───── DATA TO USE ─────
(** * update_strongs_in_verses.py: the merge of Strong's definitions into verse tokens

    A shallow embedding of [update_strong_definitions], of the script around
    it ([load_json_file], [save_json_file], [main]), and the properties of
    their results.

    The two documents come out of [json.load], which builds a fresh tree
    for every call: no dict or list is shared inside a document or between
    the two.  The in-place assignment [token['strong_def'] = new_def] is
    therefore modelled by rebuilding the verse collection around the updated
    token; every other object keeps its place.

    JSON numbers are embedded by their integer fragment ([JInt]); floating
    point values are outside this development.

    A [str] is embedded as the bytes of its UTF-8 encoding; a lone surrogate,
    which [json.load] accepts from an escape such as ["\ud800"], as the
    three bytes of its generalised encoding (ED A0..BF 80..BF).  Equality,
    the substring test and the order by code points are then those of the
    bytes. *)

From stdpp Require Import gmap strings list sorting.
From Stdlib Require Import ZArith.

(** ** Data model *)

(** What [json.load] returns: None, bool, int, str, list, dict.  A dict keeps
    its insertion order, hence the association list. *)
#[local] Set Warnings "-register-all".
Inductive json : Type :=
  | JNull
  | JBool (b : bool)
  | JInt (n : Z)
  | JStr (s : string)
  | JList (items : list json)
  | JDict (entries : list (string * json)).

(** [d.get(k)] and [k in d] on a dict: the entry of key [k], if any. *)
Fixpoint dict_get (k : string) (d : list (string * json)) : option json :=
  match d with
  | [] => None
  | (k', v) :: rest => if String.eqb k k' then Some v else dict_get k rest
  end.

(** [d[k] = v]: an existing key keeps its position, a new key goes last. *)
Fixpoint dict_set (k : string) (v : json) (d : list (string * json))
  : list (string * json) :=
  match d with
  | [] => [(k, v)]
  | (k', v') :: rest =>
      if String.eqb k k' then (k, v) :: rest else (k', v') :: dict_set k v rest
  end.

(** Python truthiness, as used by [if not strongs_num]. *)
Definition truthy (v : json) : bool :=
  match v with
  | JNull => false
  | JBool b => b
  | JInt n => negb (n =? 0)%Z
  | JStr s => negb (String.eqb s "")
  | JList items => match items with [] => false | _ :: _ => true end
  | JDict entries => match entries with [] => false | _ :: _ => true end
  end.

(** The exceptions the merge can raise on a document of the wrong shape. *)
Inductive exn : Type := TypeError | AttributeError.

(** Hashable values as a dict or a set sees them: [True] and [1] are the
    same key, [False] and [0] as well; lists and dicts are unhashable. *)
Inductive key : Type :=
  | KNone
  | KInt (n : Z)
  | KStr (s : string).

Definition hash_key (v : json) : exn + key :=
  match v with
  | JNull => inr KNone
  | JBool b => inr (KInt (if b then 1 else 0))
  | JInt n => inr (KInt n)
  | JStr s => inr (KStr s)
  | JList _ | JDict _ => inl TypeError
  end.

Global Instance key_eq_dec : EqDecision key.
Proof. solve_decision. Defined.

Definition key_to_sum (k : key) : unit + (Z + string) :=
  match k with
  | KNone => inl tt
  | KInt n => inr (inl n)
  | KStr s => inr (inr s)
  end.

Definition key_of_sum (x : unit + (Z + string)) : key :=
  match x with
  | inl _ => KNone
  | inr (inl n) => KInt n
  | inr (inr s) => KStr s
  end.

Global Instance key_countable : Countable key.
Proof.
  apply (inj_countable' key_to_sum key_of_sum).
  intros []; reflexivity.
Defined.

(** The definitions map is a JSON object from identifiers to definition
    strings: every key of it is a [str], so only a [str] can be found. *)
Definition defs_get (k : key) (defs : gmap string string) : option string :=
  match k with
  | KStr s => defs !! s
  | KNone | KInt _ => None
  end.

(** [old_def != new_def] where [new_def] is a [str]: a value of another type
    is never equal to a string. *)
Definition py_ne (old_def : json) (new_def : string) : bool :=
  match old_def with
  | JStr s => negb (String.eqb s new_def)
  | _ => true
  end.

(** ** The state of a run

    The definitions map the function was given, and its three locals. *)
Record store : Type := Store {
  strongs_definitions : gmap string string;
  updated_count : nat;
  not_found_count : nat;
  missing_strongs : gset key
}.

Definition initial_store (defs : gmap string string) : store :=
  Store defs 0 0 ∅.

(** A step reads and writes the store, and either raises or returns; the
    store is there in both cases, as the objects are after a Python
    exception. *)
Definition run (A : Type) : Type := store → (exn + A) * store.

Definition ret {A} (a : A) : run A := λ st, (inr a, st).
Definition raise {A} (e : exn) : run A := λ st, (inl e, st).
Definition bind {A B} (m : run A) (f : A → run B) : run B :=
  λ st, match m st with
        | (inl e, st') => (inl e, st')
        | (inr a, st') => f a st'
        end.
Definition lift {A} (r : exn + A) : run A :=
  λ st, match r with inl e => (inl e, st) | inr a => (inr a, st) end.

Notation "x <- m ;; k" := (bind m (λ x, k))
  (at level 100, m at next level, right associativity).

Definition lookup_definition (k : key) : run (option string) :=
  λ st, (inr (defs_get k (strongs_definitions st)), st).

Definition count_updated : run unit :=
  λ st, (inr tt, Store (strongs_definitions st) (S (updated_count st))
                        (not_found_count st) (missing_strongs st)).

Definition count_not_found (k : key) : run unit :=
  λ st, (inr tt, Store (strongs_definitions st) (updated_count st)
                        (S (not_found_count st)) ({[ k ]} ∪ missing_strongs st)).

(** A [for] loop over a list whose body may update the element it visits:
    the elements are visited in order, and the first exception ends the
    loop. *)
Fixpoint for_each {A} (body : A → run A) (xs : list A) : run (list A) :=
  match xs with
  | [] => ret []
  | x :: rest =>
      x' <- body x ;;
      rest' <- for_each body rest ;;
      ret (x' :: rest')
  end.

(** ** The merge *)

(** [token.get('strongs')]: None when the key is absent. *)
Definition get_strongs (fields : list (string * json)) : json :=
  default JNull (dict_get "strongs" fields).

(** [token.get('strong_def', '')]. *)
Definition get_strong_def (fields : list (string * json)) : json :=
  default (JStr "") (dict_get "strong_def" fields).

(** The body of the inner loop, lines 44-56. *)
Definition merge_token (token : json) : run json :=
  match token with
  | JDict fields =>
      let strongs_num := get_strongs fields in
      if negb (truthy strongs_num) then ret token
      else
        k <- lift (hash_key strongs_num) ;;
        found <- lookup_definition k ;;
        match found with
        | Some new_def =>
            let old_def := get_strong_def fields in
            if py_ne old_def new_def
            then _ <- count_updated ;;
                 ret (JDict (dict_set "strong_def" (JStr new_def) fields))
            else ret token
        | None =>
            _ <- count_not_found k ;;
            ret token
        end
  | JNull | JBool _ | JInt _ | JStr _ | JList _ => raise AttributeError
  end.

(** [for token in tokens], over a list. *)
Definition merge_tokens (tokens : list json) : run (list json) :=
  for_each merge_token tokens.

(** [for token in verse_data['tokens']]: a list is walked; a str yields its
    characters and a dict its keys, none of which has a [get]; the other
    values are not iterable. *)
Definition merge_token_field (tokens : json) : run json :=
  match tokens with
  | JList items => items' <- merge_tokens items ;; ret (JList items')
  | JStr s => if String.eqb s "" then ret tokens else raise AttributeError
  | JDict entries =>
      match entries with [] => ret tokens | _ :: _ => raise AttributeError end
  | JNull | JBool _ | JInt _ => raise TypeError
  end.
─────
REQUIRED WORK:
Using only the data above, copy out the lines that include the word "encoding".

ANSWER FOR THE TASK:
    A [str] is embedded as the bytes of its UTF-8 encoding; a lone surrogate,
    three bytes of its generalised encoding (ED A0..BF 80..BF).  Equality,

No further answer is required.